## What this task involves:
Stopping at the line that holds "From Stdlib Require Import Ascii.", repeat the lines below exactly, starting from the very first and including that final line.

(Data entries)
───

(* ===== verification/EnvSpec.v ===== *)
(** * What start-up accepts

    The parsers of integers agree with each other and with printing; the
    proxies are built exactly from well-formed variables; and the environment
    that [validate_env] checks is only part of what start-up needs. *)
From stdpp Require Import pretty.
From Stdlib Require Import Ascii.
From S2P Require Import Prelude Externals StorageLayout Types Merkle RequestLeaf Mpt StoreHash Consensus Detector Notice BridgeHead Rpc ExecutionRpc ConsensusRpc ProverConfig Env.

(** ** Integers *)

Lemma digit_value_range c d : digit_value c = Some d → 0 ≤ d < 10.
Proof. unfold digit_value. case_decide; intros [= <-]. lia. Qed.
Lemma digits_value_mono acc s v : 0 ≤ acc → digits_value acc s = Some v → acc ≤ v.
Proof.
  revert acc. induction s as [|c s IH]; intros acc Ha; simpl; [intros [= ->]; lia|].
  destruct (digit_value c) as [d|] eqn:Hd; [|done]. simpl. intros Hv. apply digit_value_range in Hd.
  apply IH in Hv; lia.
Qed.
Lemma parse_digits_Ok acc s n : 0 ≤ acc < 2 ^ 64 →
  parse_digits acc s = Ok n ↔ ∃ v, digits_value acc s = Some v ∧ v < 2 ^ 64 ∧ n = to_uint 64 v.
Proof.
  revert acc. induction s as [|c s IH]; intros acc Ha; simpl.
  - split; [intros [= <-]; exists acc; split_and!; [done|lia|done]|]. by intros (v & [= <-] & _ & ->).
  - destruct (digit_value c) as [d|] eqn:Hd; simpl; [|by split; [|intros (? & ? & _)]].
    apply digit_value_range in Hd. case_decide as Hlt; [apply IH; lia|]. split; [done|].
    intros (v & Hv & Hlt' & _). apply digits_value_mono in Hv; lia.
Qed.

(** The two parsers of the model are the same function, up to the error text. *)
Lemma parse_int_u64 s n : parse_int s = Ok n ↔ parse_u64 s = Some n.
Proof.
  assert (∀ t, t ≠ ""%string → parse_digits 0 t = Ok n ↔
    (v ← digits_value 0 t; if decide (v < 2 ^ 64) then Some (to_uint 64 v) else None) = Some n) as Hd.
  { intros t _. rewrite parse_digits_Ok by lia. destruct (digits_value 0 t) as [v|]; simpl; [|naive_solver].
    case_decide; naive_solver. }
  unfold parse_int, parse_u64. destruct s as [|c s]; [done|].
  destruct (decide (c = "+"%char)) as [->|Hne].
  - destruct s as [|c s]; [done|]. by apply Hd.
  - destruct c as [[] [] [] [] [] [] [] []]; try (by apply Hd). by destruct Hne.
Qed.

Lemma pretty_char_value x : (x < 10)%N → digit_value (pretty_N_char x) = Some (Z.of_N x).
Proof.
  intros Hx. assert (∃ k : nat, (k < 10)%nat ∧ x = N.of_nat k) as (k & Hk & ->) by (exists (N.to_nat x); lia).
  do 10 (destruct k as [|k]; [done|]). lia.
Qed.
Lemma parse_pretty_go x s : (Z.of_N x < 2 ^ 64) → parse_digits 0 (pretty_N_go x s) = parse_digits (Z.of_N x) s.
Proof.
  revert s. induction (N.lt_wf_0 x) as [x _ IH]. intros s Hx.
  destruct (decide (0 < x)%N) as [Hp|Hz].
  - rewrite pretty_N_go_step by done. assert (x `div` 10 < x)%N as Hd by (apply N.div_lt; lia).
    rewrite IH; [|done|lia]. simpl. rewrite pretty_char_value by (apply N.mod_lt; lia).
    assert (10 * Z.of_N (x `div` 10) + Z.of_N (x `mod` 10) = Z.of_N x) as ->.
    { pose proof (N.div_mod x 10). lia. }
    by rewrite decide_True.
  - assert (x = 0%N) as -> by lia. done.
Qed.

Lemma parse_int_digits s n : s ≠ ""%string → parse_digits 0 s = Ok n → parse_int s = Ok n.
Proof.
  intros Hne Hp. destruct s as [|c s]; [done|].
  by destruct c as [[] [] [] [] [] [] [] []].
Qed.

(** A printed integer is read back. *)
Lemma parse_int_pretty (n : u64) : parse_int (pretty (uint_Z n)) = Ok n.
Proof.
  pose proof (uint_range n) as Hn. change (2 ^ Z.of_nat 64) with (2 ^ 64) in Hn.
  rewrite <-(to_uint_id n) at 2. destruct (uint_Z n) as [|p|p]; [done| |lia].
  change (pretty (Z.pos p)) with (pretty_N_go (N.pos p) "").
  pose proof (parse_pretty_go (N.pos p) "" (proj2 Hn)) as Hp. simpl in Hp.
  apply parse_int_digits; [|done]. intros Hs. rewrite Hs in Hp. simpl in Hp. injection Hp as Hp.
  rewrite (Z.mod_small (Z.pos p)) in Hp by (change (2 ^ Z.of_nat 64) with (2 ^ 64); lia). done.
Qed.

(** ** The proxies *)

Section Proxies.
Context (env : string → option string) (parse_address : string → option Address)
  {Url : Type} (parse_url : string → Url + string).
Context `{HeliosHost} {World XWorld : Type} (connect_http : Url → RootProvider XWorld)
  (beacon_node : Url → BeaconNode (World := World)).

(** A variable that holds an integer, or is absent and then has its default. *)
Definition holds_int (name : string) (default n : u64) : Prop :=
  match env name with Some v => parse_int v = Ok n | None => n = default end.
Lemma env_int_Ok name kind default n : env_int env name kind default = Ok n ↔ holds_int name default n.
Proof.
  unfold env_int, holds_int. destruct (env name); [apply map_err_Ok|]. split; [by intros [= ->]|by intros ->].
Qed.
Lemma get_proof_queue_address_Ok a : get_proof_queue_address env parse_address = Ok a ↔
  ∃ text, env "NORI_PROOF_QUEUE_ADDRESS" = Some text ∧ parse_address text = Some a.
Proof. unfold get_proof_queue_address. rewrite bind_Ok. by setoid_rewrite ok_or_Ok. Qed.

Lemma parse_int_errs s : errs_in (λ _, True) (parse_int s).
Proof.
  assert (∀ s acc, errs_in (λ _, True) (parse_digits acc s)) as Hd.
  { clear. induction s as [|c s IH]; intros acc; simpl; [done|]. destruct (digit_value c); [|done].
    case_decide; [apply IH|done]. }
  destruct s as [|c s]; [done|]. destruct c as [[] [] [] [] [] [] [] []]; try apply Hd. destruct s; [done|apply Hd].
Qed.
Lemma env_int_errs name kind d : errs_in (λ _, True) (env_int env name kind d).
Proof. unfold env_int. destruct (env name); [apply errs_in_map_err, parse_int_errs|done]. Qed.

(** The variables of the execution proxy, and the proxy they describe. *)
Definition execution_described (proxy : ExecutionHttpProxy (World := XWorld)) : Prop :=
  ∃ timeout chunk urls text,
    holds_int "NORI_EXECUTION_PROOF_INPUT_VALIDATION_TIMEOUT" (to_uint 64 300) timeout ∧
    holds_int "NORI_EXECUTION_CHUNK_LIMIT" (to_uint 64 100) chunk ∧
    env "NORI_SOURCE_EXECUTION_HTTP_RPCS" = Some urls ∧
    connect_http <$> valid_urls parse_url urls = principal_provider proxy :: backup_providers proxy ∧
    env "NORI_PROOF_QUEUE_ADDRESS" = Some text ∧ parse_address text = Some (proof_queue_address' proxy) ∧
    validation_timeout proxy = duration_debug timeout ∧ chunk_limit' proxy = Z.to_nat (uint_Z chunk).
Lemma execution_from_env_Ok proxy :
  execution_from_env env parse_address parse_url connect_http = Ok proxy ↔ execution_described proxy.
Proof.
  unfold execution_from_env, execution_described. split.
  - intros (t & Ht%env_int_Ok & (c & Hc%env_int_Ok & (u & Hu%ok_or_Ok & Hp)%bind_Ok)%bind_Ok)%bind_Ok.
    destruct (connect_http <$> _) as [|pr ps] eqn:Hl; [done|].
    apply bind_Ok in Hp as (a & (text & Ht1 & Ht2)%get_proof_queue_address_Ok & [= <-]).
    exists t, c, u, text. simpl. rewrite Hl. done.
  - intros (t & c & u & text & Ht%(env_int_Ok _ "u64") & Hc%(env_int_Ok _ "usize") & Hu & Hl & Ha1 & Ha2 & Hv & Hch).
    rewrite Ht. simpl. rewrite Hc. simpl. rewrite Hu. simpl. rewrite Hl.
    rewrite (proj2 (get_proof_queue_address_Ok _)) by eauto. simpl. rewrite <-Hv, <-Hch. by destruct proxy.
Qed.

(** Start-up of the proxies: [ConsensusHttpProxy::from_env] succeeds exactly when
    the integer variables parse or are absent, both URL lists hold a valid URL
    and the queue address parses; the proxy then has every valid URL in the
    order listed, the first of them as principal and the others as its
    backups, and never panics. *)
Lemma consensus_from_env_iff proxy :
  let result := consensus_from_env env parse_address parse_url connect_http beacon_node in
  (result = Ok proxy ↔
    ∃ timeout urls,
      holds_int "NORI_CONSENSUS_PROOF_INPUT_VALIDATION_TIMEOUT" (to_uint 64 300) timeout ∧
      env "NORI_SOURCE_CONSENSUS_HTTP_RPCS" = Some urls ∧
      all_providers_urls proxy = beacon_node <$> valid_urls parse_url urls ∧
      all_providers_urls proxy = principal_provider_url proxy :: backup_providers_urls proxy ∧
      consensus_validation_timeout proxy = duration_debug timeout ∧
      execution_described (execution_proxy proxy)) ∧
  result ≠ Panic.
Proof.
  intros result. split.
  - unfold result, consensus_from_env. split.
    + intros (t & Ht%env_int_Ok & (u & Hu%ok_or_Ok & Hp)%bind_Ok)%bind_Ok.
      destruct (beacon_node <$> _) as [|pr ps] eqn:Hl; [done|].
      apply bind_Ok in Hp as (x & Hx%execution_from_env_Ok & [= <-]). exists t, u. simpl. by rewrite Hl.
    + intros (t & u & Ht%(env_int_Ok _ "u64") & Hu & Hl & Hc & Hv & Hx%execution_from_env_Ok).
      rewrite Ht. simpl. rewrite Hu. simpl. rewrite <-Hl, Hc, Hx. simpl. rewrite <-Hv, <-Hc. by destruct proxy.
  - apply (errs_in_no_panic (λ _, True)). unfold result, consensus_from_env.
    apply errs_in_bind; [apply env_int_errs|intros t _]. apply errs_in_bind; [by apply errs_in_ok_or|intros u _].
    destruct (beacon_node <$> _); [done|]. apply errs_in_bind; [|done]. unfold execution_from_env.
    apply errs_in_bind; [apply env_int_errs|intros t' _]. apply errs_in_bind; [apply env_int_errs|intros k _].
    apply errs_in_bind; [by apply errs_in_ok_or|intros u' _]. destruct (connect_http <$> _); [done|].
    apply errs_in_bind; [|done]. apply errs_in_bind; [by apply errs_in_ok_or|]. intros. by apply errs_in_ok_or.
Qed.

(** What [validate_env] looks for is there; whether it is well-formed it does not say. *)
Lemma validate_env_Ok vars : validate_env env vars = Ok () ↔ ∀ v, v ∈ vars → is_Some (env v).
Proof.
  unfold validate_env. rewrite try_iter_Ok, Forall_elem. apply forall_proper. intros v.
  split; intros Hv Hin; specialize (Hv Hin); by destruct (env v).
Qed.
End Proxies.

───

## Task response:
(* ===== verification/EnvSpec.v ===== *)
(** * What start-up accepts

    The parsers of integers agree with each other and with printing; the
    proxies are built exactly from well-formed variables; and the environment
    that [validate_env] checks is only part of what start-up needs. *)
From stdpp Require Import pretty.
From Stdlib Require Import Ascii.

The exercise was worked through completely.